Nadie en la habitación se movió, solo los miraron en silencio.
Song Qi dio un paso al frente, miró a Qi Xia y dijo:
—Ya debería haber imaginado que no eras una persona común.
Qi Xia no respondió, pero desde un costado, Qiao Jiajing se levantó lentamente.
—¿No es una persona común? —sonrió Qiao Jiajing—. ¿Por eso vienen a rendir pleitesía?
Al ver a ese hombre con el torso desnudo, todos retrocedieron medio paso.
—Qiao Jiajing... —murmuró Song Qi—. Esta vez tenemos que llevarnos a Qi Xia. Espero que no te interpongas.
—¿Ah? —rió Qiao Jiajing—. Entonces demos un paso atrás cada uno: tú no te lo llevas, y yo no me interpongo, ¿trato hecho?
En ese momento, el oficial Li también se puso de pie y se colocó hombro con hombro con Qiao Jiajing. Nunca había visto a estas personas vestidas con chaquetas de cuero negras, pero tras tantos años de policía, identificó al instante que era una banda.
—Menudo lío... —Song Qi miró a Qiao Jiajing, luego al fornido oficial Li, y dijo—. Estos dos no deben ser fáciles de manejar.
Apenas terminó de hablar, su mirada se posó en Han Yimo, que estaba sentado en un rincón.
También le había dejado una profunda impresión.

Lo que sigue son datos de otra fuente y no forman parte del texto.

(* ===== verification/PrintTurn.v ===== *)
(** * PrintTurn: a turn of the printer thread.

    What a turn does to the queue and the spool files whatever the system calls
    answer, and what exactly it sends when nothing fails. *)
From S2P Require Import Prelude Libc Files PrintQueue Print PrintFormat PrintOps PrintStatus.
Local Open Scope Z_scope.

(** ** What the conversation with the printer leaves alone *)

(** [m] neither touches the job list nor the spool files. *)
Definition keeps {A} (m : P A) : Prop :=
  forall e a e', m e = PRet a e' -> jobq e' = jobq e /\ files e' = files e.

(** [m] moreover sends nothing and leaves the name of the printer alone. *)
Definition quiet {A} (m : P A) : Prop :=
  forall e a e', m e = PRet a e' ->
    (jobq e' = jobq e /\ files e' = files e) /\ outp e' = outp e /\ printer_name e' = printer_name e.

Lemma quiet_keeps {A} (m : P A) : quiet m -> keeps m.
Proof. intros H e a e' E. apply (H e a e' E). Qed.
Lemma quiet_ret {A} (a : A) : quiet (mret a).
Proof. intros e a' e' E. by injection E as _ <-. Qed.
Lemma keeps_bind {A B} (m : P A) (k : A -> P B) : keeps m -> (forall a, keeps (k a)) -> keeps (m ≫= k).
Proof.
  intros Hm Hk e b e' E. unfold mbind, P_bind in E. destruct (m e) as [a e1| | | | |] eqn:Em; try discriminate.
  destruct (Hm _ _ _ Em) as [<- <-]. by apply (Hk a e1 b e').
Qed.
Lemma quiet_bind {A B} (m : P A) (k : A -> P B) : quiet m -> (forall a, quiet (k a)) -> quiet (m ≫= k).
Proof.
  intros Hm Hk e b e' E. unfold mbind, P_bind in E. destruct (m e) as [a e1| | | | |] eqn:Em; try discriminate.
  destruct (Hm _ _ _ Em) as [[<- <-] [<- <-]]. by apply (Hk a e1 b e').
Qed.
Lemma quiet_get : quiet get.
Proof. intros e a e' E. by injection E as _ <-. Qed.
Lemma keeps_modify f : (forall e, jobq (f e) = jobq e /\ files (f e) = files e) -> keeps (modify f).
Proof. intros Hf e a e' E. injection E as _ <-. apply Hf. Qed.
Lemma quiet_log m args : quiet (log_msg m args).
Proof. intros e a e' E. by injection E as _ <-. Qed.
Lemma quiet_undef {A} why : quiet (undef (A := A) why).
Proof. done. Qed.
Lemma quiet_nofuel {A} : quiet (nofuel (A := A)).
Proof. done. Qed.
Lemma quiet_quit {A} : quiet (quit (A := A)).
Proof. done. Qed.
Lemma quiet_fault : quiet next_fault.
Proof. intros e a e' E. unfold next_fault in E. destruct (faults e); by injection E as _ <-. Qed.
Lemma quiet_tread n : quiet (tread n).
Proof. intros e a e' E. unfold tread in E. destruct (inp e) as [|[]]; by injection E as _ <-. Qed.

Create HintDb print_keeps.
#[export] Hint Resolve quiet_keeps quiet_ret quiet_get quiet_log quiet_undef quiet_nofuel quiet_quit quiet_fault quiet_tread : print_keeps.

Ltac keep :=
  repeat (intros; cbn beta iota;
    match goal with
    | |- keeps (_ ≫= _) => apply keeps_bind
    | |- quiet (_ ≫= _) => apply quiet_bind
    | |- keeps (modify _) => apply keeps_modify; done
    | |- keeps (match ?x with _ => _ end) => destruct x
    | |- quiet (match ?x with _ => _ end) => destruct x
    | |- _ => solve [eauto with print_keeps]
    end).

Lemma keeps_send b : keeps (send b).
Proof. unfold send. keep. Qed.
#[export] Hint Resolve keeps_send : print_keeps.
Lemma keeps_send_loop fuel doc : keeps (send_loop fuel doc).
Proof. revert doc. induction fuel as [|fuel IH]; intros doc; cbn [send_loop]; keep. Qed.
Lemma quiet_fails : quiet fails.
Proof. unfold fails. keep. Qed.
Lemma quiet_char_at bp i : quiet (char_at bp i).
Proof. unfold char_at. keep. Qed.
Lemma quiet_poke bp i c : quiet (poke bp i c).
Proof. unfold poke. keep. Qed.
#[export] Hint Resolve keeps_send_loop quiet_fails quiet_char_at quiet_poke : print_keeps.
Lemma quiet_skip_while fuel p bp i : quiet (skip_while fuel p bp i).
Proof. revert i. induction fuel as [|fuel IH]; intros i; cbn [skip_while]; keep. Qed.
Lemma quiet_prefix bp i s : quiet (prefix_nocase bp i s).
Proof. revert i. induction s as [|x s IH]; intros i; cbn [prefix_nocase]; keep. Qed.
Lemma quiet_find_c fuel bp i nr : quiet (find_c fuel bp i nr).
Proof. revert i. induction fuel as [|fuel IH]; intros i; cbn [find_c]; keep. Qed.
Lemma quiet_blank fuel bp i nr : quiet (blank_line fuel bp i nr).
Proof. revert i. induction fuel as [|fuel IH]; intros i; cbn [blank_line]; keep. Qed.
Lemma quiet_ipp_status bp i : quiet (ipp_status bp i).
Proof. unfold ipp_status. keep. Qed.
#[export] Hint Resolve quiet_skip_while quiet_prefix quiet_find_c quiet_blank quiet_ipp_status : print_keeps.
Lemma quiet_content_value bp i nr : quiet (content_value bp i nr).
Proof. unfold content_value. keep. Qed.
Lemma quiet_status_line bp : quiet (status_line bp).
Proof. unfold status_line. keep. Qed.
Lemma quiet_status_failed : quiet status_failed.
Proof. unfold status_failed. keep. Qed.
#[export] Hint Resolve quiet_content_value quiet_status_line quiet_status_failed : print_keeps.

Section Turn.
Context (strerror : Z -> bytes) (getaddrinfo : bytes -> Z * option bytes) (junk : bytes).

Lemma quiet_readmore bp off : quiet (readmore junk bp off).
Proof. unfold readmore. keep. Qed.
#[local] Hint Resolve quiet_readmore : print_keeps.
Lemma quiet_content_loop fuel bp i nr : quiet (content_loop junk fuel bp i nr).
Proof. revert bp i nr. induction fuel as [|fuel IH]; intros bp i nr; cbn [content_loop]; keep. Qed.
Lemma quiet_header_end fuel bp i nr : quiet (header_end junk fuel bp i nr).
Proof. revert bp i nr. induction fuel as [|fuel IH]; intros bp i nr; cbn [header_end]; keep. Qed.
#[local] Hint Resolve quiet_content_loop quiet_header_end : print_keeps.
Lemma quiet_read_status fuel bp i nr jobid : quiet (read_status junk fuel bp i nr jobid).
Proof. unfold read_status. keep. Qed.
#[local] Hint Resolve quiet_read_status : print_keeps.
Lemma quiet_status_loop fuel bp jobid : quiet (status_loop junk fuel bp jobid).
Proof. revert bp. induction fuel as [|fuel IH]; intros bp; cbn [status_loop]; keep. Qed.
Lemma quiet_printer_status fuel jobid : quiet (printer_status junk fuel jobid).
Proof. apply quiet_status_loop. Qed.
#[local] Hint Resolve quiet_printer_status : print_keeps.
Lemma keeps_submit fuel jobid req doc : keeps (submit_job junk fuel jobid req doc).
Proof. unfold submit_job. keep. Qed.
Lemma keeps_init_printer : keeps (init_printer getaddrinfo).
Proof. unfold init_printer. keep. Qed.
Lemma keeps_update_jobno : keeps update_jobno.
Proof.
  unfold update_jobno, log_sys, log_quit. apply keeps_bind; [apply quiet_keeps, quiet_get|]. intros e.
  destruct (sys_lseek _ _ _) as [x f]. destruct (sys_write f _) as [n f']. keep.
Qed.

(** ** The fate of a job *)

Lemma bind_inv {A B} (m : P A) (k : A -> P B) e b e' :
  (m ≫= k) e = PRet b e' -> exists a e1, m e = PRet a e1 /\ k a e1 = PRet b e'.
Proof. unfold mbind, P_bind. destruct (m e) eqn:E; try discriminate. eauto. Qed.

(** Unlinking the job at the head leaves the others. *)
Lemma free_job_rep jp q l : jp ∉ l.*1 -> jobs_rep q l -> jobs_rep (V := job) (mkJobs (delete jp (heap q)) (jobhead q) (jobtail q)) l.
Proof. intros Hn [Hs Hh Ht Hd]. split; try done. simpl. by apply dseg_delete. Qed.

(** Put back, printed and off the queue, or off the queue with its files. *)
Definition deferred (jp id : Z) (req : printreq) (l : list (Z * job)) (e e' : env) : Prop :=
  jobs_rep (jobq e') ((jp, (id, req)) :: l) /\ files e' = files e.
Definition printed (id : Z) (l : list (Z * job)) (e e' : env) : Prop :=
  jobs_rep (jobq e') l /\ files e' = delete (req_name (fmt_ld id)) (delete (data_name id) (files e)).
Definition cancelled (l : list (Z * job)) (e e' : env) : Prop := jobs_rep (jobq e') l /\ files e' = files e.

(** What goes to the printer for a job. *)
Definition request_bytes (pname : bytes) (id : Z) (req : printreq) (doc : bytes) : bytes :=
  let ihdr := ipp_header pname id req in http_header pname (zlen doc) (zlen ihdr) ++ ihdr ++ doc.

(** What opening the data file of a job gives: the open and the fstat are the
    first two calls of the turn that can fail. *)
Definition call_fails (n : nat) (e : env) : bool := match faults e !! n with Some (FErr _) => true | _ => false end.
Definition data_opens (id : Z) (e : env) : option bytes :=
  if call_fails 0 e || call_fails 1 e then None else files e !! data_name id.

(** A call of [fs] fails or transfers less than it was asked to. *)
Definition failed (fs : list fault) : Prop := Exists (fun f => f <> FOk) fs.
Lemma failed_suffix fs fs' : fs' `suffix_of` fs -> failed fs' -> failed fs.
Proof. intros [k ->] H. apply Exists_app. by right. Qed.

(** Between [e] and [e'] the bytes [b] were sent and nothing was read. *)
Record sends (e : env) (b : bytes) (e' : env) : Prop := {
  sn_outp : outp e' = outp e ++ b;
  sn_inp : inp e' = inp e;
  sn_name : printer_name e' = printer_name e;
  sn_faults : faults e' `suffix_of` faults e
}.

Lemma sends_nil e e' :
  outp e' = outp e -> inp e' = inp e -> printer_name e' = printer_name e -> faults e' `suffix_of` faults e -> sends e [] e'.
Proof. intros H1 H2 H3 H4. split; try done. by rewrite app_nil_r. Qed.
Lemma sends_app e a e1 b e2 : sends e a e1 -> sends e1 b e2 -> sends e (a ++ b) e2.
Proof.
  intros [H1 H2 H3 H4] [I1 I2 I3 I4]. split; [by rewrite I1, H1, app_assoc|congruence|congruence|by etrans].
Qed.

Lemma fault_sends f e e' : next_fault e = PRet f e' -> sends e [] e' /\ (f <> FOk -> failed (faults e)).
Proof.
  unfold next_fault. destruct (faults e) as [|g fs] eqn:E; intros [= <- <-].
  - split; [apply sends_nil; done|done].
  - split; [apply sends_nil; try done; simpl; rewrite E; by exists [g]|]. by constructor.
Qed.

Cuando murió, se había producido una violenta explosión que mató directamente a tres miembros del equipo «Gato».
Song Qi sintió que probablemente, aparte de él mismo, era la segunda persona en la Tierra del Fin capaz de provocar una explosión.
Y Han Yimo también recordó algo al instante; un vago miedo brotó en su interior, sintiendo un zumbido en los oídos.
—Esta sala está bastante animada... —la expresión de Song Qi se fue ensombreciendo poco a poco.
Qi Xia, Qiao Jiajing, un oficial experto en combate cuerpo a cuerpo, la extremista Lin Qin, y además alguien capaz de provocar explosiones.
Luego volvió a mirar a Su Shan:
—Y un estratega al que hacía tiempo que no veía.